By Paula Aven Gladych

The seventh annual MullinTBG/PLANSPONSOR Executive Benefits Survey found that executives need options like nonqualified deferred compensation plans (NQDCPs) to help them achieve their savings goals.

Higher tax rates and historically low interest rates present potentially greater challenges for highly compensated employees trying to save for retirement and meet other financial goals, making deferring compensation into a nonqualified plan especially attractive.

The survey found that 91 percent of companies are now offering NQDCPs. It also found that more companies are offering executives financial planners to help create effective retirement planning strategies. IN 2012, 53 percent of firms state they now offer financial planning benefits, compared to 34 percent in 2009.

“This year’s survey results have once again confirmed the enduring appeal of nonqualified plans in both helping high income earners achieve a secure retirement and meeting an important need in the marketplace,” says George Castineiras, Prudential Retirement’s senior vice president of Total Retirement Solutions. “I believe that NQDCPs have the potential to become even more relevant for high-income earners looking to increase their savings power and lessen tax impacts in the coming years.”

A new category was added to the NQDCP Recordkeeping section in 2012, allowing survey respondents to choose “online user experience” as an important factor when selecting a nonqualified recordkeeping provider. This new category ranked second overall after perennial leader “quality of service team.”

“The trend of providing additional Web-based resources to help plan participants make the most of their NQDCP is an important one,” notes Yong Lee, chief operating officer at MullinTBG. “More companies are utilizing new media tools to connect with their eligible population and educate them about plan features and new investment alternatives. For example, providing options that generate guaranteed income in retirement – previously only seen in qualified plan investment menus – are now being offered inside NQDCPs.

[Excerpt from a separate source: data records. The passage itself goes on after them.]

(** * The artwork catalogue of [app.js]: record store and positional CRUD

    A shallow embedding of the request handlers of [src/app.js] (an Express
    application keeping one array [artworks] in memory and rewriting
    [data.json] after every mutation), with the properties of its record
    store proved about the embedding.

    Modelling boundary, stated once:
    - A string is a sequence of UTF-16 code units; the model keeps the code
      units U+0000..U+00FF, one [ascii] each.
    - Form fields ([req.body.title], ...) and [req.query.search] are a string
      or absent ([option string]); arrays and nested objects that the
      extended url-encoded parser can also build are not modelled.
    - [artworks] is a JavaScript array whose elements are what this program
      itself stores: a record object, [null] (what a reloaded hole becomes)
      or a hole. A document that holds anything else is a
      [ForeignDocument].
    - The array has no named property of its own. A request whose [:id]
      would read or create one, or could name a property that the runtime
      defines on every array, answers [Unmodelled]; no theorem below speaks
      about such a run.
    - The view templates exist, and writing [data.json] succeeds.
    - [public/uploads] holds the files that Multer stored and nothing
      else (no directory), each under its own name. A deletion whose
      image name is not the name of a stored file and is not a plain
      file name (it names the directory itself, or a path outside it)
      answers [Unmodelled].
    - The content of a view template, and the clock and the random number
      that name an uploaded file, are inputs of the functions that use
      them. *)

From Stdlib Require Import String Ascii ZArith NArith Lia Bool List.
From Stdlib Require Import Decimal DecimalString DecimalN.
From stdpp Require Import base option list gmap strings sorting.

Local Open Scope string_scope.
Local Open Scope char_scope.

(** ** Strings as the handlers use them *)

Module JsString.

(** The code unit of a character. *)
Definition code (c : ascii) : N := N_of_ascii c.

(** One code unit of [String.prototype.toLowerCase]: A-Z and the Latin-1
    capitals U+00C0..U+00DE (U+00D7, the multiplication sign, apart) move
    up by 32; every other code unit below U+0100 is its own lower case. *)
Definition lower_unit (c : ascii) : ascii :=
  let n := code c in
  if ((65 <=? n) && (n <=? 90) ||
      (192 <=? n) && (n <=? 222) && negb (n =? 215))%N
  then ascii_of_N (n + 32) else c.

Fixpoint toLowerCase (s : string) : string :=
  match s with
  | EmptyString => EmptyString
  | String c r => String (lower_unit c) (toLowerCase r)
  end.

(** [s.startsWith(q)] at position 0. *)
Fixpoint startsWith (s q : string) {struct q} : bool :=
  match q, s with
  | EmptyString, _ => true
  | String _ _, EmptyString => false
  | String b q', String a s' => Ascii.eqb a b && startsWith s' q'
  end.

(** [s.includes(q)]: [q] occurs in [s] at some position. *)
Fixpoint includes (s q : string) : bool :=
  startsWith s q ||
  match s with
  | EmptyString => false
  | String _ s' => includes s' q
  end.

(** A value is truthy in [title && date && description] when it is a
    non-empty string; [undefined] and the empty string are falsy. *)
Definition truthy (v : option string) : bool :=
  match v with
  | Some (String _ _) => true
  | _ => false
  end.

End JsString.
Import JsString.

(** ** [parseInt] *)

Module Number.

(** StrWhiteSpaceChar, among the code units below U+0100. *)
Definition is_StrWhiteSpaceChar (c : ascii) : bool :=
  let n := code c in
  ((9 <=? n) && (n <=? 13) || (n =? 32) || (n =? 160))%N.

Fixpoint trim_start (s : string) : string :=
  match s with
  | String c r => if is_StrWhiteSpaceChar c then trim_start r else s
  | EmptyString => s
  end.

Definition digit_value (radix : N) (c : ascii) : option N :=
  let n := code c in
  let v :=
    if ((48 <=? n) && (n <=? 57))%N then Some (n - 48)%N
    else if ((97 <=? n) && (n <=? 122))%N then Some (n - 87)%N
    else if ((65 <=? n) && (n <=? 90))%N then Some (n - 55)%N
    else None in
  match v with
  | Some d => if (d <? radix)%N then Some d else None
  | None => None
  end.

(** The value of the longest prefix of [s] made of digits of [radix];
    [acc] is [None] until a digit has been read. *)
Fixpoint digits (radix : N) (s : string) (acc : option N) : option N :=
  match s with
  | EmptyString => acc
  | String c r =>
      match digit_value radix c with
      | Some d =>
          digits radix r
            (Some (match acc with Some a => a * radix + d | None => d end)%N)
      | None => acc
      end
  end.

Interest in these options and their importance to key employees continues to surge among plan sponsors.”

General plan participation rates declined to 44 percent, but were highest, 54 percent, for firms offering both a company match and informally funded their plan liabilities.

Informal funding continues to be a popular strategy for managing NQDCP asset-to-liabilities (56 percent), with companies primarily utilizing corporate-owned life insurance (44 percent) and mutual funds (41 percent).

Rabbi trusts maintain their position as the top choice for a security vehicle, employed by 79 percent of all respondents.

The vast majority of companies (93 percent) rely either exclusively or in part on a third-party recordkeeper to administer their NQDCPs.

MullinTBG is a Prudential Financial company and one of the nation’s largest providers of nonqualified executive benefits, with 820 customized plans and over $24 billion in total assets as of Dec. 31, 2012, representing 79,000-plus corporate executives.